■ Brief ■
State how many lines in the records below contain the string "exact", and give nothing besides that number.

(Beginning of Provided material)

(** The line feed at the end of a header line. *)
Lemma header_end pre post s w : body p = (pre ++ [CR]) ++ LF :: post -> state s = 1 ->
  loop 1 (slen (pre ++ [CR])) s w = (w, Ok (if code_is (post !! 0%nat) CR && code_is (post !! 1%nat) LF
    then mkState (formData s) (headerText s ++ [LF]) (boundaryIndex s) 2 (slen (pre ++ [CR]) + 3) else with_header s [LF])).
Proof.
  intros E Hs. assert (Hnext : forall j, 0 <= j -> charCodeAt (body p) (slen (pre ++ [CR]) + 1 + j) = post !! Z.to_nat j).
  { intros j Hj. rewrite E. replace ((pre ++ [CR]) ++ LF :: post) with (((pre ++ [CR]) ++ [LF]) ++ post) by by rewrite <-!app_assoc.
    rewrite <-(slen_snoc _ LF), charCodeAt_app_r by lia. unfold charCodeAt. rewrite (proj2 (Z.ltb_ge _ _)) by lia. f_equal. lia. }
  pose proof (Hnext 0 (Z.le_refl 0)) as H0. pose proof (Hnext 1 ltac:(lia)) as H1. rewrite Z.add_0_r in H0.
  replace (slen (pre ++ [CR]) + 1 + 1) with (slen (pre ++ [CR]) + 2) in H1 by lia. change (Z.to_nat 0) with 0%nat in H0. change (Z.to_nat 1) with 1%nat in H1.
  eapply loop_cons; [|reflexivity]. unfold parse_step. rewrite (byte_here _ LF post E), (byte_before _ CR LF post E), H0, H1.
  destruct s; simpl in Hs; subst. by destruct (code_is (post !! 0%nat) CR), (code_is (post !! 1%nat) LF).
Qed.

Lemma slen_crlf : slen CRLF = 2.
Proof. done. Qed.

(** A header line: some units, no line break in it. *)
Definition line_ok (l : str) : Prop := l <> [] /\ Forall (fun c => c <> CR /\ c <> LF) l.
Definition line_text (ls : list str) : str := flat_map (fun l => l ++ CRLF) ls.

Lemma header_line_text l pre post s w : body p = pre ++ (l ++ CRLF) ++ post -> state s = 1 -> line_ok l ->
  loop (length (l ++ CRLF)) (slen pre) s w = (w, Ok (if code_is (post !! 0%nat) CR && code_is (post !! 1%nat) LF
    then mkState (formData s) (headerText s ++ l ++ CRLF) (boundaryIndex s) 2 (slen (pre ++ l ++ CRLF) + 2) else with_header s (l ++ CRLF))).
Proof.
  intros E Hs [_ Hl]. replace (length (l ++ CRLF)) with (length (l ++ [CR]) + 1)%nat by (rewrite !length_app; simpl; lia).
  assert (E' : body p = ((pre ++ l) ++ [CR]) ++ LF :: post) by (rewrite E; by rewrite <-!app_assoc).
  eapply loop_seg; [apply (header_segment (l ++ [CR]) pre (LF :: post)); [by rewrite E'; rewrite <-!app_assoc|done|]|].
  - apply Forall_app. split; [eapply Forall_impl; [exact Hl|]; by intros c [_ Hc]|]. by repeat constructor.
  - rewrite app_assoc, (header_end (pre ++ l) post) by done. unfold with_header. cbn [headerText formData boundaryIndex state fileStart].
    replace (slen (pre ++ l ++ CRLF) + 2) with (slen ((pre ++ l) ++ [CR]) + 3) by (rewrite !slen_app, slen_crlf, !slen_cons, !slen_nil; lia).
    by rewrite <-!app_assoc.
Qed.

Lemma header_lines ls : forall pre post s w, body p = pre ++ line_text ls ++ CRLF ++ post -> state s = 1 -> ls <> [] -> Forall line_ok ls ->
  loop (length (line_text ls)) (slen pre) s w =
    (w, Ok (mkState (formData s) (headerText s ++ line_text ls) (boundaryIndex s) 2 (slen (pre ++ line_text ls ++ CRLF)))).
Proof.
  induction ls as [|l ls IH]; intros pre post s w E Hs Hne HF; [done|]. apply Forall_cons in HF as [Hl HF]. unfold line_text in *. cbn [flat_map] in *.
  fold (line_text ls) in *. destruct ls as [|l' ls].
  - cbn [line_text flat_map] in *. rewrite app_nil_r in *. rewrite (header_line_text l pre (CRLF ++ post)) by done. cbn [app CRLF lookup].
    change (code_is ((CRLF ++ post) !! 0%nat) CR && code_is ((CRLF ++ post) !! 1%nat) LF) with true. cbv iota.
    do 3 f_equal. rewrite !slen_app, slen_crlf. lia.
  - rewrite length_app. rewrite <-app_assoc in E. eapply loop_seg; [by apply (header_line_text l pre (line_text (l' :: ls) ++ CRLF ++ post))|].
    assert (Hc : code_is ((line_text (l' :: ls) ++ CRLF ++ post) !! 0%nat) CR = false).
    { apply Forall_cons in HF as [[Hn Hl'] _]. destruct l' as [|c l']; [done|]. apply Forall_cons in Hl' as [[Hc _] _]. by apply Z.eqb_neq. }
    rewrite Hc. cbn [andb]. rewrite (IH _ post); [|by rewrite E, <-!app_assoc|done|done|done].
    unfold with_header. cbn [headerText formData boundaryIndex state fileStart]. by rewrite <-!app_assoc.
Qed.

(** ** Contents and boundaries *)

(** The boundary is ASCII, with no line break in it. *)
Hypothesis chars : boundaryChars p = boundary p.
Hypothesis some_chars : boundary p <> [].
Hypothesis no_break : Forall (fun c => c <> CR /\ c <> LF) (boundary p).

Lemma break_notin c : c = CR \/ c = LF -> c ∉ boundary p.
Proof. intros Hc Hin. rewrite Forall_forall in no_break. destruct (no_break c Hin). by destruct Hc. Qed.

(** One unit in a content. *)
Definition next_index (k c : Z) : Z := if code_is (charCodeAt (boundary p) k) c then k + 1 else 0.

Lemma content_step pre c post s w : body p = pre ++ c :: post -> state s = 2 ->
  step (slen pre) s w = let k := next_index (boundaryIndex s) c in
    if slen (boundary p) <=? k then add_part toLowerCase inherited encode decode p clock (slen pre) (slen pre - k - 1) (with_index s k) w else (w, Ok (with_index s k)).
Proof.
  intros E Hs. unfold parse_step, next_index. rewrite (byte_here pre c post E), chars. change (default 0 (Some c)) with c.
  destruct s as [fd ht bi q fs]. simpl in Hs. subst q. cbn [state formData headerText boundaryIndex fileStart]. unfold with_index.
  change (2 =? 1) with false. change (2 =? 0) with false. change (2 =? 2) with true. cbn [andb state formData headerText boundaryIndex fileStart].
  change (2 =? 1) with false. change (2 =? 2) with true. cbn [andb state formData headerText boundaryIndex fileStart].
  destruct (code_is (charCodeAt (boundary p) bi) c); cbn [negb]; by destruct (_ <=? _).
Qed.

Lemma break_resets k c : c = CR \/ c = LF -> next_index k c = 0.
Proof.
  intros Hc. unfold next_index. destruct (code_is _ c) eqn:E; [|done]. exfalso. apply (break_notin c Hc).
  destruct (charCodeAt (boundary p) k) as [y|] eqn:Ey; [|done]. cbn [code_is] in E. apply Z.eqb_eq in E. subst y.
  unfold charCodeAt in Ey. destruct (_ <? _); [done|]. by eapply list_elem_of_lookup_2.
Qed.

(** A content that does not have the boundary in it. *)
Lemma scan_content seg : forall k pre post s w, body p = pre ++ seg ++ post -> state s = 2 -> boundaryIndex s = Z.of_nat k ->
  (k < length (boundary p))%nat -> ~ occurs (boundary p) (take k (boundary p) ++ seg) ->
  exists k', (k' < length (boundary p))%nat /\ loop (length seg) (slen pre) s w = (w, Ok (with_index s (Z.of_nat k'))).
Proof.
  induction seg as [|c seg IH]; intros k pre post s w E Hs Hk Hlt Ho; [exists k; split; [done|]; destruct s; simpl in *; by subst|].
  pose proof (content_step pre c (seg ++ post) s w E Hs) as Es. cbv zeta in Es. rewrite Hk in Es. unfold next_index in Es.
  assert (Hgo : exists k1, (k1 < length (boundary p))%nat /\ step (slen pre) s w = (w, Ok (with_index s (Z.of_nat k1))) /\ ~ occurs (boundary p) (take k1 (boundary p) ++ seg)).
  { unfold charCodeAt in Es. rewrite (proj2 (Z.ltb_ge _ _)), Nat2Z.id in Es by lia. destruct (boundary p !! k) as [x|] eqn:Ex; [|apply lookup_ge_None in Ex; lia].
    cbn [code_is] in Es. destruct (x =? c) eqn:Exc; reflect_bools.
    - subst x. assert (Et : take k (boundary p) ++ c :: seg = take (S k) (boundary p) ++ seg) by (rewrite (take_S_r _ _ _ Ex), <-app_assoc; done).
      rewrite Et in Ho. destruct (decide (S k = length (boundary p))) as [El|El].
      + exfalso. apply Ho. exists [], seg. cbn [app]. by rewrite El, take_ge by lia.
      + exists (S k). split; [lia|]. split; [|done]. rewrite (proj2 (Z.leb_gt _ _)) in Es by (unfold slen; lia). rewrite Es. do 3 f_equal. lia.
    - exists 0%nat. split; [lia|]. split; [rewrite (proj2 (Z.leb_gt _ _)) in Es by (unfold slen; lia); done|]. cbn [take app].
      intros Hoc. apply Ho. change (take k (boundary p) ++ c :: seg) with (take k (boundary p) ++ [c] ++ seg). rewrite app_assoc. by apply occurs_tail. }
  destruct Hgo as (k1 & Hlt1 & E1 & Ho1). destruct (IH k1 (pre ++ [c]) post (with_index s (Z.of_nat k1)) w) as (k' & Hk' & E'); try done; [by apply shift|].
  exists k'. split; [done|]. cbn [length]. eapply loop_cons; [exact E1|]. by rewrite <-(slen_snoc _ c), E'.
Qed.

(End of Provided material)

■ The answer ■
2